• **Activity**:
An exact copy of the listing is what is needed here; write it out in full.

• **Data records**:
☆ ☆ ☆ ☆ ☆

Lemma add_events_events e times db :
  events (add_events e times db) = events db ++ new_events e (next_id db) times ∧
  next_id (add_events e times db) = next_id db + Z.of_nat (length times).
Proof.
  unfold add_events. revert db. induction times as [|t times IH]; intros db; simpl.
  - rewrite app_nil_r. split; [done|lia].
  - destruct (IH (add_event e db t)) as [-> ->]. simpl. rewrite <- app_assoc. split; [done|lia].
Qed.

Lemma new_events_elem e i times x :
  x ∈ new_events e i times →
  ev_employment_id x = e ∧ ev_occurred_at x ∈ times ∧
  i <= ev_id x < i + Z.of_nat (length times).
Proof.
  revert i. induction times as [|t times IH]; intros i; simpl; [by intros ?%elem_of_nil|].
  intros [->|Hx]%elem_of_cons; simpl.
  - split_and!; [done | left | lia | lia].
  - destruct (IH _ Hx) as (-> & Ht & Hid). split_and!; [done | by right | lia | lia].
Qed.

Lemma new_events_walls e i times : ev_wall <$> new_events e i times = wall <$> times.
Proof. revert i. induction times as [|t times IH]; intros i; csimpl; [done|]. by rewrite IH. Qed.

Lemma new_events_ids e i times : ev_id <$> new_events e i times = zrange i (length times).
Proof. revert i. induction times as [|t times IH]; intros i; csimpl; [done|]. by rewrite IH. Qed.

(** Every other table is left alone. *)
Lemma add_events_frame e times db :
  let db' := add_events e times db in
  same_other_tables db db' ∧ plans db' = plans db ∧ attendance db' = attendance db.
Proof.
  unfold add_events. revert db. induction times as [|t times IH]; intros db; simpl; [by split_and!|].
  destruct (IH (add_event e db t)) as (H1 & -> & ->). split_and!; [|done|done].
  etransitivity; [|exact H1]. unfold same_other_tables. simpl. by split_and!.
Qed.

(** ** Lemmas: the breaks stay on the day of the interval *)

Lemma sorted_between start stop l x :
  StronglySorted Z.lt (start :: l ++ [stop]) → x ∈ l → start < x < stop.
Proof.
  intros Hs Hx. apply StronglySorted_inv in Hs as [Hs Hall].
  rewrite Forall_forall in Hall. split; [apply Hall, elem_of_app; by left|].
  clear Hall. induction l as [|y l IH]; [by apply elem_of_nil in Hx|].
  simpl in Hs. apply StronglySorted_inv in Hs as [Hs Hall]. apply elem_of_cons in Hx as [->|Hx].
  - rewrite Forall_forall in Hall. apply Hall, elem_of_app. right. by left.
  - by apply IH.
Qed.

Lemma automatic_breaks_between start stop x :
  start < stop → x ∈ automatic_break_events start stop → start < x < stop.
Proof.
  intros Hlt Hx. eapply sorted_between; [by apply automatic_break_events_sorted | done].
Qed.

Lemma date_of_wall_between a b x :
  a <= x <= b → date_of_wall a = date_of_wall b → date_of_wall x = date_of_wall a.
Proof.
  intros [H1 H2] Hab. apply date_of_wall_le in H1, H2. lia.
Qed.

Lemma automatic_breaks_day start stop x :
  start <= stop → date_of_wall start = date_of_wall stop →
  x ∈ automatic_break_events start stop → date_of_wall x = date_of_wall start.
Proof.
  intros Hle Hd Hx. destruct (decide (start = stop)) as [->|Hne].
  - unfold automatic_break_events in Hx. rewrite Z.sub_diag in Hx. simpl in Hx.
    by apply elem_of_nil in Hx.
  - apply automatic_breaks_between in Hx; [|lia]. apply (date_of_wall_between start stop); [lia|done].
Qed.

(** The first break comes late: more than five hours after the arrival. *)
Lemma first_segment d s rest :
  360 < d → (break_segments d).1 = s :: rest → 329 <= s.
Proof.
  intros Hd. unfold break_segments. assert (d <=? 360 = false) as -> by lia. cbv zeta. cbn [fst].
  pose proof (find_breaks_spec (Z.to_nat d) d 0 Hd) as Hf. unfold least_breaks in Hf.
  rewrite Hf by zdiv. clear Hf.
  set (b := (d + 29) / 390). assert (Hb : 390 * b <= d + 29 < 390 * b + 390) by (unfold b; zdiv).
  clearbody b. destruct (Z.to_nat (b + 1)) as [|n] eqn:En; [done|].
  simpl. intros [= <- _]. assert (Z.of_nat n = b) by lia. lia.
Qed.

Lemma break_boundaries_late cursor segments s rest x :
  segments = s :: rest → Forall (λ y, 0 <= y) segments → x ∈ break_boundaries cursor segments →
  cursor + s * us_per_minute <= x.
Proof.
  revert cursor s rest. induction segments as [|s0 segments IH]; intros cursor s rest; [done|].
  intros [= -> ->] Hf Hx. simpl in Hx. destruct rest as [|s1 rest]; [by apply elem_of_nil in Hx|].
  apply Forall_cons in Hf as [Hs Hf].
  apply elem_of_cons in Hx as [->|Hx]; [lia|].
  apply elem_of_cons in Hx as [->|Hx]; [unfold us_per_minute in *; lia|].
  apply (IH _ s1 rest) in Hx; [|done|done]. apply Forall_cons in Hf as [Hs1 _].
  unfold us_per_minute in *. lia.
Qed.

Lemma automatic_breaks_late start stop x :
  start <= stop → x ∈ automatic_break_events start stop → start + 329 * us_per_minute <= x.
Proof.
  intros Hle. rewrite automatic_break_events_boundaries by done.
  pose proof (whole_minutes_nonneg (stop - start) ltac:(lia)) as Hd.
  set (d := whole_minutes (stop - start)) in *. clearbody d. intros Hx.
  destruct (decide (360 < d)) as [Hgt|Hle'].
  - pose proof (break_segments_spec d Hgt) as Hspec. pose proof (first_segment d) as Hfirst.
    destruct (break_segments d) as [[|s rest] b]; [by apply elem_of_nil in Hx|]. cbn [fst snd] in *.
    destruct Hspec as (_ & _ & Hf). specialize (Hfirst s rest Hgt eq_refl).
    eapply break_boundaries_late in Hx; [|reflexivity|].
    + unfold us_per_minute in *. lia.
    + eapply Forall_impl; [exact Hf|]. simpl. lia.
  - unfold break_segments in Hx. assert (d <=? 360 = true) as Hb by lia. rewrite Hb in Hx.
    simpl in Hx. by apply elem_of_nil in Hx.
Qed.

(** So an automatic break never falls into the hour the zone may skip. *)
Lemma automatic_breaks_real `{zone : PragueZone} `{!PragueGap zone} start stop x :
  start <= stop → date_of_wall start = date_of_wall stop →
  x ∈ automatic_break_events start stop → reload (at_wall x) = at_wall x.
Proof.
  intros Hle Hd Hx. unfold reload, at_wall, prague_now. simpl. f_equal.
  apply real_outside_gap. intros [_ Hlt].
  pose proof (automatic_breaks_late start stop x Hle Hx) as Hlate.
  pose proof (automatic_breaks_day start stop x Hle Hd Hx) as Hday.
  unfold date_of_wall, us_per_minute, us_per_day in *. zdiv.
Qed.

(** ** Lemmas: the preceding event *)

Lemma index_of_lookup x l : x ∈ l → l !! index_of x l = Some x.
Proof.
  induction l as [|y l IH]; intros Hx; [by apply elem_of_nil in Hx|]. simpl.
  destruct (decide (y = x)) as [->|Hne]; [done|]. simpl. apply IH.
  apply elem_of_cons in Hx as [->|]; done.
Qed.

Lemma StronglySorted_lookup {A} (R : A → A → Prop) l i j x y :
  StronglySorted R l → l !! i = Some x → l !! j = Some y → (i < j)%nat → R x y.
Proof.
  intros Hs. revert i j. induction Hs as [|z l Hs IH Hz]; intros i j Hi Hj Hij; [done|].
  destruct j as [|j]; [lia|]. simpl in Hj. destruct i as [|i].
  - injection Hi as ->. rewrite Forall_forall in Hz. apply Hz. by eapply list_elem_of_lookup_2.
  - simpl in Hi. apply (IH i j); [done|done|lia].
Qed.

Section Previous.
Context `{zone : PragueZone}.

☆ ☆ ☆ ☆ ☆

• **Result of the task**:
Lemma add_events_events e times db :
  events (add_events e times db) = events db ++ new_events e (next_id db) times ∧
  next_id (add_events e times db) = next_id db + Z.of_nat (length times).
Proof.
  unfold add_events. revert db. induction times as [|t times IH]; intros db; simpl.
  - rewrite app_nil_r. split; [done|lia].
  - destruct (IH (add_event e db t)) as [-> ->]. simpl. rewrite <- app_assoc. split; [done|lia].
Qed.

Lemma new_events_elem e i times x :
  x ∈ new_events e i times →
  ev_employment_id x = e ∧ ev_occurred_at x ∈ times ∧
  i <= ev_id x < i + Z.of_nat (length times).
Proof.
  revert i. induction times as [|t times IH]; intros i; simpl; [by intros ?%elem_of_nil|].
  intros [->|Hx]%elem_of_cons; simpl.
  - split_and!; [done | left | lia | lia].
  - destruct (IH _ Hx) as (-> & Ht & Hid). split_and!; [done | by right | lia | lia].
Qed.

Lemma new_events_walls e i times : ev_wall <$> new_events e i times = wall <$> times.
Proof. revert i. induction times as [|t times IH]; intros i; csimpl; [done|]. by rewrite IH. Qed.

Lemma new_events_ids e i times : ev_id <$> new_events e i times = zrange i (length times).
Proof. revert i. induction times as [|t times IH]; intros i; csimpl; [done|]. by rewrite IH. Qed.

(** Every other table is left alone. *)
Lemma add_events_frame e times db :
  let db' := add_events e times db in
  same_other_tables db db' ∧ plans db' = plans db ∧ attendance db' = attendance db.
Proof.
  unfold add_events. revert db. induction times as [|t times IH]; intros db; simpl; [by split_and!|].
  destruct (IH (add_event e db t)) as (H1 & -> & ->). split_and!; [|done|done].
  etransitivity; [|exact H1]. unfold same_other_tables. simpl. by split_and!.
Qed.

(** ** Lemmas: the breaks stay on the day of the interval *)

Lemma sorted_between start stop l x :
  StronglySorted Z.lt (start :: l ++ [stop]) → x ∈ l → start < x < stop.
Proof.
  intros Hs Hx. apply StronglySorted_inv in Hs as [Hs Hall].
  rewrite Forall_forall in Hall. split; [apply Hall, elem_of_app; by left|].
  clear Hall. induction l as [|y l IH]; [by apply elem_of_nil in Hx|].
  simpl in Hs. apply StronglySorted_inv in Hs as [Hs Hall]. apply elem_of_cons in Hx as [->|Hx].
  - rewrite Forall_forall in Hall. apply Hall, elem_of_app. right. by left.
  - by apply IH.
Qed.

Lemma automatic_breaks_between start stop x :
  start < stop → x ∈ automatic_break_events start stop → start < x < stop.
Proof.
  intros Hlt Hx. eapply sorted_between; [by apply automatic_break_events_sorted | done].
Qed.

Lemma date_of_wall_between a b x :
  a <= x <= b → date_of_wall a = date_of_wall b → date_of_wall x = date_of_wall a.
Proof.
  intros [H1 H2] Hab. apply date_of_wall_le in H1, H2. lia.
Qed.

Lemma automatic_breaks_day start stop x :
  start <= stop → date_of_wall start = date_of_wall stop →
  x ∈ automatic_break_events start stop → date_of_wall x = date_of_wall start.
Proof.
  intros Hle Hd Hx. destruct (decide (start = stop)) as [->|Hne].
  - unfold automatic_break_events in Hx. rewrite Z.sub_diag in Hx. simpl in Hx.
    by apply elem_of_nil in Hx.
  - apply automatic_breaks_between in Hx; [|lia]. apply (date_of_wall_between start stop); [lia|done].
Qed.

(** The first break comes late: more than five hours after the arrival. *)
Lemma first_segment d s rest :
  360 < d → (break_segments d).1 = s :: rest → 329 <= s.
Proof.
  intros Hd. unfold break_segments. assert (d <=? 360 = false) as -> by lia. cbv zeta. cbn [fst].
  pose proof (find_breaks_spec (Z.to_nat d) d 0 Hd) as Hf. unfold least_breaks in Hf.
  rewrite Hf by zdiv. clear Hf.
  set (b := (d + 29) / 390). assert (Hb : 390 * b <= d + 29 < 390 * b + 390) by (unfold b; zdiv).
  clearbody b. destruct (Z.to_nat (b + 1)) as [|n] eqn:En; [done|].
  simpl. intros [= <- _]. assert (Z.of_nat n = b) by lia. lia.
Qed.

Lemma break_boundaries_late cursor segments s rest x :
  segments = s :: rest → Forall (λ y, 0 <= y) segments → x ∈ break_boundaries cursor segments →
  cursor + s * us_per_minute <= x.
Proof.
  revert cursor s rest. induction segments as [|s0 segments IH]; intros cursor s rest; [done|].
  intros [= -> ->] Hf Hx. simpl in Hx. destruct rest as [|s1 rest]; [by apply elem_of_nil in Hx|].
  apply Forall_cons in Hf as [Hs Hf].
  apply elem_of_cons in Hx as [->|Hx]; [lia|].
  apply elem_of_cons in Hx as [->|Hx]; [unfold us_per_minute in *; lia|].
  apply (IH _ s1 rest) in Hx; [|done|done]. apply Forall_cons in Hf as [Hs1 _].
  unfold us_per_minute in *. lia.
Qed.

Lemma automatic_breaks_late start stop x :
  start <= stop → x ∈ automatic_break_events start stop → start + 329 * us_per_minute <= x.
Proof.
  intros Hle. rewrite automatic_break_events_boundaries by done.
  pose proof (whole_minutes_nonneg (stop - start) ltac:(lia)) as Hd.
  set (d := whole_minutes (stop - start)) in *. clearbody d. intros Hx.
  destruct (decide (360 < d)) as [Hgt|Hle'].
  - pose proof (break_segments_spec d Hgt) as Hspec. pose proof (first_segment d) as Hfirst.
    destruct (break_segments d) as [[|s rest] b]; [by apply elem_of_nil in Hx|]. cbn [fst snd] in *.
    destruct Hspec as (_ & _ & Hf). specialize (Hfirst s rest Hgt eq_refl).
    eapply break_boundaries_late in Hx; [|reflexivity|].
    + unfold us_per_minute in *. lia.
    + eapply Forall_impl; [exact Hf|]. simpl. lia.
  - unfold break_segments in Hx. assert (d <=? 360 = true) as Hb by lia. rewrite Hb in Hx.
    simpl in Hx. by apply elem_of_nil in Hx.
Qed.

(** So an automatic break never falls into the hour the zone may skip. *)
Lemma automatic_breaks_real `{zone : PragueZone} `{!PragueGap zone} start stop x :
  start <= stop → date_of_wall start = date_of_wall stop →
  x ∈ automatic_break_events start stop → reload (at_wall x) = at_wall x.
Proof.
  intros Hle Hd Hx. unfold reload, at_wall, prague_now. simpl. f_equal.
  apply real_outside_gap. intros [_ Hlt].
  pose proof (automatic_breaks_late start stop x Hle Hx) as Hlate.
  pose proof (automatic_breaks_day start stop x Hle Hd Hx) as Hday.
  unfold date_of_wall, us_per_minute, us_per_day in *. zdiv.
Qed.

(** ** Lemmas: the preceding event *)

Lemma index_of_lookup x l : x ∈ l → l !! index_of x l = Some x.
Proof.
  induction l as [|y l IH]; intros Hx; [by apply elem_of_nil in Hx|]. simpl.
  destruct (decide (y = x)) as [->|Hne]; [done|]. simpl. apply IH.
  apply elem_of_cons in Hx as [->|]; done.
Qed.

Lemma StronglySorted_lookup {A} (R : A → A → Prop) l i j x y :
  StronglySorted R l → l !! i = Some x → l !! j = Some y → (i < j)%nat → R x y.
Proof.
  intros Hs. revert i j. induction Hs as [|z l Hs IH Hz]; intros i j Hi Hj Hij; [done|].
  destruct j as [|j]; [lia|]. simpl in Hj. destruct i as [|i].
  - injection Hi as ->. rewrite Forall_forall in Hz. apply Hz. by eapply list_elem_of_lookup_2.
  - simpl in Hi. apply (IH i j); [done|done|lia].
Qed.

Section Previous.
Context `{zone : PragueZone}.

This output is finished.